GPRS Support Node Capacity Planning Optimization

Resolve Bottlenecks,
Find Innovative Solutions
Generate Solutions

Solution Overview

Problem

Manual capacity planning in wireless networks is labor-intensive and non-optimal, particularly for large networks, as it involves balancing multiple factors such as load balancing, capital costs, and user behavior, without a systematic approach to optimize network performance.

Innovation Solution

A method and apparatus for planning serving General Packet Radio Service (GPRS) support nodes in wireless networks that determine optimal parameters based on input data and penalty factors, using an objective function to minimize penalties related to load balancing, handover traffic, and capital costs, while considering geographical clustering and user behavior.
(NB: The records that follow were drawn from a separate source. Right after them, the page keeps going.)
(** C6. The poll created from "Best color?" and "Red;Blue;Green" has
    three options, each at count 0.  A first click by [U] on option 1
    sets its count to 1 and records [U -> 1]; a second click by [U] on
    option 2 takes option 1 back to 0, sets option 2 to 1 and leaves
    the total at 1. *)
Theorem poll_end_to_end (U : uid) :
  exists p0,
    createPoll "Best color?" "Red;Blue;Green" false = Some p0
    /\ options p0 = [PollOption "Red" 0; PollOption "Blue" 0; PollOption "Green" 0]
    /\ voters p0 = ∅
    /\ let p1 := fst (vote p0 U (Some 1)) in
       options p1 = [PollOption "Red" 0; PollOption "Blue" 1; PollOption "Green" 0]
       /\ voters p1 !! U = Some (Some 1)
       /\ let p2 := fst (vote p1 U (Some 2)) in
          options p2 = [PollOption "Red" 0; PollOption "Blue" 0; PollOption "Green" 1]
          /\ voters p2 !! U = Some (Some 2)
          /\ size (voters p2) = 1%nat
          /\ totalVotes (options p2) = 1.
Proof.
  exists (MkPoll "Best color?" false
                 [PollOption "Red" 0; PollOption "Blue" 0; PollOption "Green" 0] ∅ ∅).
  split; [reflexivity |]. split; [reflexivity |]. split; [reflexivity |].
  assert (E1 : fst (vote (MkPoll "Best color?" false
                 [PollOption "Red" 0; PollOption "Blue" 0; PollOption "Green" 0] ∅ ∅)
                 U (Some 1))
               = MkPoll "Best color?" false
                   [PollOption "Red" 0; PollOption "Blue" 1; PollOption "Green" 0]
                   (<[U := Some 1]> ∅) ∅).
  { unfold vote. cbn [multiple negb voters]. rewrite lookup_empty. reflexivity. }
  cbv zeta. rewrite E1.
  assert (E2 : fst (vote (MkPoll "Best color?" false
                 [PollOption "Red" 0; PollOption "Blue" 1; PollOption "Green" 0]
                 (<[U := Some 1]> ∅) ∅) U (Some 2))
               = MkPoll "Best color?" false
                   [PollOption "Red" 0; PollOption "Blue" 0; PollOption "Green" 1]
                   (<[U := Some 2]> (<[U := Some 1]> ∅)) ∅).
  { unfold vote. cbn [multiple negb voters]. rewrite lookup_insert_eq. reflexivity. }
  rewrite E2. cbn [options voters].
  split; [reflexivity |]. split; [apply lookup_insert_eq |].
  split; [reflexivity |]. split; [apply lookup_insert_eq |].
  split; [| reflexivity].
  rewrite insert_insert_eq, insert_empty. apply map_size_singleton.
Qed.
(** C2. With a project, a fetched policy and an acting account, the
    function builds one binding: its condition holds the expression
    [request.time < timestamp("<expiry>")], the expiry being the clock in
    UTC plus the period (a time of an existing day, that many minutes
    later, seconds and microseconds kept), printed in ISO-8601 with the
    offset [+00:00] (a reader of that format gets the very time back), and
    the title [granted by <account>]; its members are the one user
    [user:<target>@<domain>]; its role is that of the form.  The policy
    written back is the fetched one with this binding after the fetched
    bindings, every other field as fetched. *)
Theorem grant_appends_binding g f s p pol bs expiry account :
  project_from_field (project f) = Val p -> p <> "" ->
  status_code (respond g (calls s) (get_policy_request p)) = 200 ->
  json_body (respond g (calls s) (get_policy_request p)) = Some (JObj pol) ->
  pol !! "bindings" = Some (JArr bs) ->
  expiry_at (clock s) (period f) = Val expiry ->
  session s !! "account" = Some (JStr account) ->
  exists (binding condition written : gmap string json),
    calls_of (add_conditional_binding g f s)
    = calls s ++ [get_policy_request p;
                  set_policy_request p (JObj {[ "policy" := JObj written ]})] /\
    written !! "bindings" = Some (JArr (bs ++ [JObj binding])) /\
    (forall k, k <> "bindings" -> written !! k = pol !! k) /\
    binding !! "condition" = Some (JObj condition) /\
    condition !! "expression"
    = Some (JStr ("request.time < timestamp(" +:+ dquote +:+ expiry +:+ dquote +:+ ")")) /\
    condition !! "title" = Some (JStr ("granted by " +:+ account)) /\
    binding !! "members" = Some (JArr [JStr ("user:" +:+ target f +:+ "@" +:+ domain f)]) /\
    binding !! "role" = Some (JStr (access f)) /\
    dom binding = {[ "condition"; "members"; "role" ]} /\
    dom condition = {[ "expression"; "title" ]} /\
    exists delta later,
      timedelta_minutes (period f) = Val delta /\
      datetime_add (now utc (clock s)) delta = Val later /\
      expiry = isoformat later /\
      expiry = timestamp_of (wall later) +:+ "+00:00" /\
      valid_date (wall later) /\ valid_time (wall later) /\
      read_iso_utc expiry = Some (wall later) /\
      (valid_time (clock s) ->
       minutes_of (wall later) = minutes_of (clock s) + period f
       /\ second (wall later) = second (clock s)
       /\ microsecond (wall later) = microsecond (clock s)).
Proof.
  intros Hp Hne Hst Hbody Hb Hexp Hacct.
  rewrite (grant_reaches_write g f s p pol bs expiry (JStr account)) by done.
  rewrite report_write_calls. cbn [sent calls].
  eexists _, _, _. split.
  { rewrite <- app_assoc. reflexivity. }
  split; [apply lookup_insert_eq|].
  split; [intros k Hk; by apply lookup_insert_ne|].
  split; [reflexivity|].
  split; [reflexivity|].
  split; [reflexivity|].
  split; [reflexivity|].
  split; [reflexivity|].
  split; [set_solver|].
  split; [set_solver|].
  destruct (expiry_at_utc _ _ _ Hexp) as (delta & later & Hdelta & Hadd & Hiso & Hutc).
  exists delta, later.
  split; [exact Hdelta|]. split; [exact Hadd|]. split; [exact Hiso|].
  split; [exact Hutc|].
  destruct (datetime_add_valid _ _ _ Hadd) as (Hdate & Htime & _).
  split; [exact Hdate|]. split; [exact Htime|].
  split; [rewrite Hutc; by apply read_iso_utc_timestamp|].
  intros Hvalid.
  destruct (datetime_add_minutes _ _ _ _ Hvalid Hdelta Hadd) as (Hmin & Hsec & Hus & _).
  done.
Qed.
(** C10, first part: a name without a row. *)
Lemma package_set_state_absent (n : cstring) (s : Z) (st : state) :
  package_db_find n (package_db_head st) = None ->
  package_set_state E n s st = (TINYPKG_SUCCESS, st).
Proof. intro H. unfold package_set_state. now rewrite H. Qed.

End Remove.

(** ** Traces of the build runner *)

Lemma extends_refl (P : event -> Prop) (st : state) : extends P st st.
Proof. exists []. now rewrite app_nil_r. Qed.

Lemma extends_trans (P : event -> Prop) (st1 st2 st3 : state) :
  extends P st1 st2 -> extends P st2 st3 -> extends P st1 st3.
Proof.
  intros (e1 & H1 & F1) (e2 & H2 & F2). exists (e1 ++ e2). split.
  - now rewrite H2, H1, app_assoc.
  - apply Forall_app. now split.
Qed.

Lemma extends_emit (P : event -> Prop) (ev : event) (st : state) :
  P ev -> extends P st (emit ev st).
Proof. intro H. exists [ev]. split; [reflexivity|]. now constructor. Qed.

Lemma extends_same_trace (P : event -> Prop) (st st' : state) :
  trace st' = trace st -> extends P st st'.
Proof. intro H. exists []. now rewrite app_nil_r. Qed.

Lemma extends_weaken (P Q : event -> Prop) (st st' : state) :
  (forall ev, P ev -> Q ev) -> extends P st st' -> extends Q st st'.
Proof.
  intros HPQ (evs & Ht & Hf). exists evs. split; [assumption|].
  eapply Forall_impl; eassumption.
Qed.

Lemma same_db_refl (st : state) : same_db st st.
Proof. now repeat split. Qed.

Lemma same_db_trans (st1 st2 st3 : state) :
  same_db st1 st2 -> same_db st2 st3 -> same_db st1 st3.
Proof.
  intros (H1 & H2 & H3) (H4 & H5 & H6). repeat split; congruence.
Qed.

Lemma steps_only_refl (st : state) : steps_only st st.
Proof. split; [apply extends_refl|apply same_db_refl]. Qed.

Lemma steps_only_trans (st1 st2 st3 : state) :
  steps_only st1 st2 -> steps_only st2 st3 -> steps_only st1 st3.
Proof.
  intros [H1 D1] [H2 D2]. split;
    [eapply extends_trans; eassumption | eapply same_db_trans; eassumption].
Qed.

Lemma steps_only_emit (ev : event) (st : state) :
  step_event ev = true -> steps_only st (emit ev st).
Proof.
  intro H. split; [|now repeat split].
  now apply (extends_emit (fun ev => step_event ev = true)).
Qed.

Lemma steps_only_table (tbl : list build_context_t) (st : state) :
  steps_only st (set_active_builds tbl st).
Proof. split; [now apply extends_same_trace|now repeat split]. Qed.

Create HintDb steps.
#[local] Hint Resolve steps_only_refl steps_only_emit : steps.

Section Build.

Variable E : env.

Lemma utils_run_command_steps cmd wd st :
  steps_only st (snd (utils_run_command E cmd wd st)).
Proof. now apply steps_only_emit. Qed.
Engineering Contradictions & Design Principles

VSEngineering Contradiction Analysis

1Ease of operation

If manual capacity planning is used to manage network elements, then flexibility in adjusting parameters is maintained, but labor intensity increases and planning optimality deteriorates

Engineering Contradiction:
Improvemanual parameter adjustment flexibilityVSAvoidplanning efficiency
Core Design Contradiction:
Ease of operationVSProductivity

Solution Approach 1:

The system performs self-service by automatically gathering network data, evaluating multiple factors (load balancing, capital cost, user behavior), and generating capacity planning recommendations without requiring manual intervention. The processor autonomously executes the capacity planning algorithm and presents optimized results.

Inventive Principle:
Principle #25Self-service

Solution Approach 2:

The manual mechanical process of parameter adjustment is replaced with an automated computational system. The processor substitutes human planners by executing algorithms that evaluate network data and generate planning recommendations, transforming a labor-intensive manual process into an automated electronic system.

Inventive Principle:
Principle #28Mechanics substitution (Replace mechanical system)

2Manufacturing precision

If manual capacity planning is used for large networks, then detailed parameter control is possible, but the planning becomes highly non-optimal and time-consuming

Engineering Contradiction:
Improveparameter control precisionVSAvoidplanning time
Core Design Contradiction:
Manufacturing precisionVSLoss of time

Solution Approach 1:

The system enables continuous capacity planning by automatically and continuously gathering network data from multiple sources, evaluating factors without interruption, and generating updated planning recommendations. This continuous automated process eliminates the time loss associated with periodic manual planning cycles.

Inventive Principle:
Principle #20Continuity of useful action

Solution Approach 2:

The time-consuming manual evaluation of multiple factors is replaced by an automated computational system that simultaneously processes network data, load balancing requirements, capital cost constraints, and user behavior patterns, delivering optimized planning results in minimal time.

Inventive Principle:
Principle #28Mechanics substitution (Replace mechanical system)

3Reliability

If multiple factors are considered in capacity planning, then comprehensive optimization is achieved, but the complexity of the planning process increases

Engineering Contradiction:
Improvenetwork performance optimizationVSAvoidplanning process complexity
Core Design Contradiction:
ReliabilityVSDevice complexity

Solution Approach 1:

The system performs multiple functions within a single integrated process: gathering network data, evaluating load balancing requirements, assessing capital cost constraints, analyzing user behavior patterns, and generating capacity planning recommendations. This multi-functional approach achieves comprehensive optimization without increasing apparent process complexity.

Inventive Principle:
Principle #6Universality (Multi-functionality)

Solution Approach 2:

The processor acts as an intermediary that receives multiple input factors (network data, load balancing requirements, capital cost constraints, user behavior), processes them through a unified algorithm, and produces integrated planning recommendations. This intermediary approach manages complexity by centralizing the evaluation of multiple factors through a single computational system.

Inventive Principle:
Principle #24Intermediary (Mediator)

Data Source

PatentUS8913497B2Method and apparatus for planning serving general packet radio service support nodes in a wireless network
Publication Date: 2014.12.16 AT&T INTELLECTUAL PROPERTY I L P
  • US8913497B2 patent drawing
  • US8913497B2 patent drawing
  • US8913497B2 patent drawing

AI summary

A method and apparatus for providing planning of a plurality of serving general packet radio service support nodes in a wireless network are disclosed. For example, the method obtains input data, and determines a limit for at least one serving general packet radio service support node parameter in accordance with the input data. The method determines if the limit for the at least one serving general packet radio service support node parameter is exceeded and determines an optimal output for an objective function, wherein the objective function is based on a plurality of penalty factors, if the limit for the at least one serving general packet radio service support node parameter is exceeded.